Еще более значительная трудность в применении принципа, согласно которому территория государства должна базироваться на однородности национального типа — естественного или искусственного, — была создана быстрым расширением всех крупных европейских государств на неевропейские территории за последние двадцать пять лет. Ни Мадзини до своей смерти в 1872 году, ни Бисмарк до колониальной авантюры 1884 года не были вынуждены принимать в свои расчеты включение территорий и народов за пределами Европы. Ни один из них, следовательно, не подготовил никакой интеллектуальной почвы для тех проблем, которые были подняты в наше время «борьбой за мир». Мадзини, правда, смутно ожидал, что национальность распространится из Европы в Азию и Африку и что «пакт человечества» в конечном счете будет «подписан» однородными и независимыми «нациями», которые покроют всю сушу земного шара. Но он так и не указал те политические силы, посредством которых этот результат должен был быть достигнут.

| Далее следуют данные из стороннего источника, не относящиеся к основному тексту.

(* ===== verification/DirectShm.v ===== *)
(** * The direct plugins on top of shmem.c

    The settings segment of pcm_direct.c as include/shmem.c implements it: the
    two components of this repository that Android puts together. *)

From S2P Require Import Prelude Posix Shmem ShmemProps ShmArea Pcm PcmMmap DirectData DirectIpc DirectRules DirectSim.

(** ** A kernel that grants what shmem.c asks for *)

Definition is_symlink {A} (c : shm_call A) : bool :=
  match c with c_symlink _ _ => true | _ => false end.

(** ashmem and memory are available, and the links that shmem.c made for its keys
    hold identifiers. *)
Class AshmemKernel (K : Type) `{!ShmOs K} := {
  granting : K -> Prop;
  granting_call : forall A (c : shm_call A) w, is_symlink c = false -> granting w ->
    granting (snd (sys A c w));
  granting_errno : forall e w, granting w -> granting (set_errno e w);
  granting_symlink : forall n p w, 0 <= n < 2 ^ 31 -> granting w ->
    fst (sys Z (c_symlink (fmt_d n) p) w) = 0 /\ granting (snd (sys Z (c_symlink (fmt_d n) p) w));
  granting_link : forall p n t w, granting w ->
    fst (sys (option string) (c_readlink p n) w) = Some t -> 0 <= atoi t < 2 ^ 31;
  granting_open : forall w, granting w -> 0 <= fst (sys Z c_open_ashmem w);
  granting_name : forall fd n w, granting w -> 0 <= fst (sys Z (c_ashmem_set_name fd n) w);
  granting_set_size : forall fd n w, granting w -> 0 <= fst (sys Z (c_ashmem_set_size fd n) w);
  granting_get_size : forall fd w, granting w -> fst (sys Z (c_ashmem_get_size fd) w) <> -1;
  granting_mmap : forall a n rw fd w, granting w ->
    fst (sys Z (c_mmap a n rw fd) w) <> NULL /\ fst (sys Z (c_mmap a n rw fd) w) <> MAP_FAILED;
}.
(* ===== verification/ShmCtrl.v ===== *)
(** * The control blocks of aserver

    What a client ([pcm_shm.c], [control_shm.c]) and the server ([aserver.c])
    share: one block of memory per open device with a command, its result and a
    union of arguments, and a socket on which a byte asks for the command to be
    done and a byte, with a descriptor if the command gives one, says that it is
    done.  The block's type is declared in aserver.h, which is not part of the
    repository; the fields are those the three files use, the constants of the
    header are the class [AserverH], and the union is the class [Union]. *)

From S2P Require Import Prelude Posix Pcm DirectData.

(** ** aserver.h *)
Class AserverH := {
  sizeof_open_request : Z;
  sizeof_open_answer : Z;
  PCM_SHM_SIZE : Z;
  CTL_SHM_SIZE : Z;
  CTL_SHM_DATA_MAXLEN : Z;
  CTL_SHM_DATA_OFFSET : Z;
}.

Inductive dev_type := SND_DEV_TYPE_PCM | SND_DEV_TYPE_CONTROL | DEV_TYPE_OTHER (n : Z).
Inductive transport_type := SND_TRANSPORT_TYPE_SHM | TRANSPORT_TYPE_OTHER (n : Z).

(** The request a client sends first, and the answer. *)
Record snd_client_open_request_t := MkOpenRequest {
  req_dev_type : dev_type;
  req_transport_type : transport_type;
  req_stream : Z;
  req_mode : Z;
  req_namelen : Z;
}.

Record snd_client_open_answer_t := MkOpenAnswer {
  ans_result : Z;
  ans_cookie : Z;
}.

#[export] Instance eta_open_answer : Eta snd_client_open_answer_t := fun a =>
  MkOpenAnswer (ans_result a) (ans_cookie a).

(** ** Unions

    A member that was written last is read back unchanged. *)
Class Union (M : Type -> Type) (U : Type) := {
  u_get : forall T, M T -> U -> T;
  u_put : forall T, M T -> T -> U -> U;
  u_get_put : forall T (m : M T) x u, u_get T m (u_put T m x u) = x;
}.
Arguments u_get {M U _ T} _ _.
Arguments u_put {M U _ T} _ _ _.

(** ** The PCM block *)

(** The types of the library that only pass through. *)
Class PcmTypes := {
  hw_params_t : Type;
  sw_params_t : Type;
}.

Inductive pcm_cmd :=
  | PCM_CMD_NONE
  | SND_PCM_IOCTL_ASYNC | SNDRV_PCM_IOCTL_INFO | SNDRV_PCM_IOCTL_HW_REFINE
  | SNDRV_PCM_IOCTL_HW_PARAMS | SNDRV_PCM_IOCTL_HW_FREE | SNDRV_PCM_IOCTL_SW_PARAMS
  | SNDRV_PCM_IOCTL_STATUS | SND_PCM_IOCTL_STATE | SND_PCM_IOCTL_HWSYNC
  | SNDRV_PCM_IOCTL_DELAY | SND_PCM_IOCTL_AVAIL_UPDATE | SNDRV_PCM_IOCTL_PREPARE
  | SNDRV_PCM_IOCTL_RESET | SNDRV_PCM_IOCTL_START | SNDRV_PCM_IOCTL_DRAIN
  | SNDRV_PCM_IOCTL_DROP | SNDRV_PCM_IOCTL_PAUSE | SNDRV_PCM_IOCTL_CHANNEL_INFO
  | SNDRV_PCM_IOCTL_REWIND | SND_PCM_IOCTL_FORWARD | SNDRV_PCM_IOCTL_LINK
  | SNDRV_PCM_IOCTL_UNLINK | SNDRV_PCM_IOCTL_RESUME | SND_PCM_IOCTL_MMAP
  | SND_PCM_IOCTL_MUNMAP | SND_PCM_IOCTL_MMAP_COMMIT | SND_PCM_IOCTL_POLL_DESCRIPTOR
  | SND_PCM_IOCTL_CLOSE | SND_PCM_IOCTL_HW_PTR_FD | SND_PCM_IOCTL_APPL_PTR_FD
  | PCM_CMD_OTHER (n : Z).

(** [if (ctrl->cmd)]. *)
Definition pcm_cmd_set (c : pcm_cmd) : bool :=
  match c with PCM_CMD_NONE => false | _ => true end.

Inductive pcm_member `{!PcmTypes} : Type -> Type :=
  | pm_async : pcm_member (Z * Z)
  | pm_info : pcm_member snd_pcm_info_t
  | pm_hw_refine : pcm_member hw_params_t
  | pm_hw_params : pcm_member hw_params_t
  | pm_sw_params : pcm_member sw_params_t
  | pm_status : pcm_member snd_pcm_status_t
  | pm_delay : pcm_member Z
  | pm_pause : pcm_member Z
  | pm_channel_info : pcm_member snd_pcm_channel_info_t
  | pm_rewind : pcm_member Z
  | pm_forward : pcm_member Z
  | pm_mmap_commit : pcm_member (Z * Z).

Record snd_pcm_shm_rbptr_t := MkShmRb {
  changed : Z;
  use_mmap : Z;
  rb_offset : Z;
  rb_ptr : Z;
}.

#[export] Instance eta_shm_rbptr : Eta snd_pcm_shm_rbptr_t := fun r =>
  MkShmRb (changed r) (use_mmap r) (rb_offset r) (rb_ptr r).

Record snd_pcm_shm_ctrl_t (U : Type) := MkPcmCtrl {
  cmd : pcm_cmd;
  result_ : Z;
  hw : snd_pcm_shm_rbptr_t;
  appl : snd_pcm_shm_rbptr_t;
  u : U;
}.
Arguments MkPcmCtrl {U} _ _ _ _ _.
Arguments cmd {U} _.
Arguments result_ {U} _.
Arguments hw {U} _.
Arguments appl {U} _.
Arguments u {U} _.

#[export] Instance eta_pcm_ctrl U : Eta (snd_pcm_shm_ctrl_t U) := fun c =>
  MkPcmCtrl (cmd c) (result_ c) (hw c) (appl c) (u c).

(** ** The control block *)

Class CtlTypes := {
  card_info_t : Type;
  elem_id_t : Type;
  elem_info_t : Type;
  elem_value_t : Type;
  hwdep_info_t : Type;
  rawmidi_info_t : Type;
  ctl_event_t : Type;
}.

(** [snd_ctl_elem_list_t]; [pids] is a pointer. *)
Record snd_ctl_elem_list_t := MkElemList {
  el_offset : Z;
  el_space : Z;
  el_used : Z;
  el_count : Z;
  el_pids : Z;
}.

#[export] Instance eta_elem_list : Eta snd_ctl_elem_list_t := fun l =>
  MkElemList (el_offset l) (el_space l) (el_used l) (el_count l) (el_pids l).

(** [sizeof(snd_ctl_elem_id_t)]. *)
Definition sizeof_elem_id : Z := 64.

Inductive ctl_cmd :=
  | CTL_CMD_NONE
  | SND_CTL_IOCTL_ASYNC | SNDRV_CTL_IOCTL_SUBSCRIBE_EVENTS | SNDRV_CTL_IOCTL_CARD_INFO
  | SNDRV_CTL_IOCTL_ELEM_LIST | SNDRV_CTL_IOCTL_ELEM_INFO | SNDRV_CTL_IOCTL_ELEM_READ
  | SNDRV_CTL_IOCTL_ELEM_WRITE | SNDRV_CTL_IOCTL_ELEM_LOCK | SNDRV_CTL_IOCTL_ELEM_UNLOCK
  | SNDRV_CTL_IOCTL_HWDEP_NEXT_DEVICE | SNDRV_CTL_IOCTL_HWDEP_INFO
  | SNDRV_CTL_IOCTL_PCM_NEXT_DEVICE | SNDRV_CTL_IOCTL_PCM_INFO
  | SNDRV_CTL_IOCTL_PCM_PREFER_SUBDEVICE | SNDRV_CTL_IOCTL_RAWMIDI_NEXT_DEVICE
  | SNDRV_CTL_IOCTL_RAWMIDI_INFO | SNDRV_CTL_IOCTL_RAWMIDI_PREFER_SUBDEVICE
  | SNDRV_CTL_IOCTL_POWER | SNDRV_CTL_IOCTL_POWER_STATE | SND_CTL_IOCTL_READ
  | SND_CTL_IOCTL_CLOSE | SND_CTL_IOCTL_POLL_DESCRIPTOR
  | CTL_CMD_OTHER (n : Z).

Definition ctl_cmd_set (c : ctl_cmd) : bool :=
  match c with CTL_CMD_NONE => false | _ => true end.

Inductive ctl_member `{!CtlTypes} : Type -> Type :=
  | cm_async : ctl_member (Z * Z)
  | cm_subscribe_events : ctl_member Z
  | cm_card_info : ctl_member card_info_t
  | cm_element_list : ctl_member snd_ctl_elem_list_t
  | cm_element_info : ctl_member elem_info_t
  | cm_element_read : ctl_member elem_value_t
  | cm_element_write : ctl_member elem_value_t
  | cm_element_lock : ctl_member elem_id_t
  | cm_element_unlock : ctl_member elem_id_t
  | cm_device : ctl_member Z
  | cm_hwdep_info : ctl_member hwdep_info_t
  | cm_pcm_info : ctl_member snd_pcm_info_t
  | cm_pcm_prefer_subdevice : ctl_member Z
  | cm_rawmidi_info : ctl_member rawmidi_info_t
  | cm_rawmidi_prefer_subdevice : ctl_member Z
  | cm_power_state : ctl_member Z
  | cm_read : ctl_member ctl_event_t.

(** [data] holds the element identifiers of a list. *)
Record snd_ctl_shm_ctrl_t `{!CtlTypes} (U : Type) := MkCtlCtrl {
  ccmd : ctl_cmd;
  cresult : Z;
  cu : U;
  data : list elem_id_t;
}.
Arguments MkCtlCtrl {_ U} _ _ _ _.
Arguments ccmd {_ U} _.
Arguments cresult {_ U} _.
Arguments cu {_ U} _.
Arguments data {_ U} _.

#[export] Instance eta_ctl_ctrl `{!CtlTypes} U : Eta (snd_ctl_shm_ctrl_t U) := fun c =>
  MkCtlCtrl (ccmd c) (cresult c) (cu c) (data c).

(** ** Memory that is shared

    A block of type [B] is read and written through a pointer; any call may show
    what the other process wrote. *)
Class CtrlMem (B W : Type) := {
  cpeek : Z -> W -> B;
  cpoke : Z -> B -> W -> W;
  cpeek_poke : forall p x w, cpeek p (cpoke p x w) = x;
  cpoke_poke : forall p x y w, cpoke p x (cpoke p y w) = cpoke p x w;
}.

(** A local variable that is read only after a call has set it. *)
Definition initialised {S R A} (x : option A) : prog S R A :=
  match x with Some a => ret a | None => fault end.

(** ** What a client calls *)
Inductive shm_call : Type -> Type :=
  | sc_write_byte (sock : Z) : shm_call Z
  | sc_read_byte (sock : Z) : shm_call Z
  | sc_receive_fd (sock : Z) : shm_call (Z * option Z)
  | sc_mmap (len fd offset : Z) : shm_call Z
  | sc_close (fd : Z) : shm_call Z
  | sc_usleep (n : Z) : shm_call unit
  | sc_wait_drain : shm_call Z
  | sc_ctl_wait (timeout : Z) : shm_call Z
  | sc_getpid : shm_call Z
  | sc_socket : shm_call Z
  | sc_connect (sock : Z) (name : string) : shm_call Z
  | sc_write_request (sock : Z) (req : snd_client_open_request_t) (name : string) : shm_call Z
  | sc_read_answer (sock : Z) : shm_call (Z * option snd_client_open_answer_t)
  | sc_calloc (size : Z) : shm_call bool
  | sc_pcm_new (name : option string) (stream mode : Z) : shm_call (Z * snd_pcm_t)
  | sc_pcm_free : shm_call unit
  | sc_ctl_new (name : option string) (mode : Z) : shm_call Z
  | sc_ctl_free : shm_call unit.

Class ShmEnv (W : Type) := {
  shenv_shm :: SysVShm W;
  shenv : forall A, shm_call A -> W -> A * W;
}.
Arguments shenv {W _} A _ _.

Итальянское вторжение в Абиссинию в 1896 году можно было представить либо как необходимый этап мадзинистской политики распространения идеи национальности на Африку, либо как прямое противоречие самой этой идее.

Бисмарк с его более узким и практичным умом никогда не предвкушал, подобно Мадзини, «пакт человечества», который включил бы в себя даже нации Европы, и, по сути, всегда протестовал против попыток усмотреть какую бы то ни было связь — моральную или политическую — между любым государством и государствами или населениями за его пределами. «Единственным здравым принципом действия для великого государства, — говорил он, — является политический эгоизм». [111] Поэтому, когда после смерти Бисмарка немецкие матросы и солдаты оказались лицом к лицу с беззащитными обитателями Китая или Восточной Африки, они, как быстро указали социал-демократы, не обладали никакой концепцией ситуации более развитой, чем та, которой в V веке нашей эры руководствовались Аттила и его гунны.

Современные английские империалисты некоторое время пытались применить идею национальной однородности к фактам Британской империи. С момента публикации книги Сили «Экспансия Англии» в 1883 году вплоть до Веринихингского мира в 1902 году они старались верить в существование «Крови», «Островной расы», состоящей из однородных англоязычных индивидуумов, к числу которых следовало причислять не только все население Соединенного Королевства, но и всех относительно белых жителей наших колоний и доминионов; в то время как остальных жителей Империи они рассматривали как «бремя белого человека» — необходимый материал для проявления добродетелей белого человека. Идеалисты среди них, когда их заставляли осознать, что подобная однородность белых еще не существует, убеждали себя, что она придет мирно и неизбежно в результате чтения имперских стихов и созыва имперского совета. Бисмарковские реалисты среди них верили, что она будет достигнута в Южной Африке и повсеместно с помощью «крови и железа». Лорд Милнер, который является, пожалуй, самым преданным приверженцем бисмарковской традиции за пределами Германии, даже в Веринихинге выступал против мира с бурами на любых условиях, кроме такого безоговорочного условия [безоговорочного условия -> безоговорочной капитуляции / unconditional surrender], которое повлекло бы за собой окончательную англификацию южноафриканских колоний. Он до сих пор мечтал о Британской империи, чей эгоизм был бы столь же абсолютным, как эгоизм прусского государства Бисмарка, и предостерегал нас в 1907 году в духе 1887 года от тех «идей нашей юности», которые были «одновременно слишком островными и слишком космополитичными». [112]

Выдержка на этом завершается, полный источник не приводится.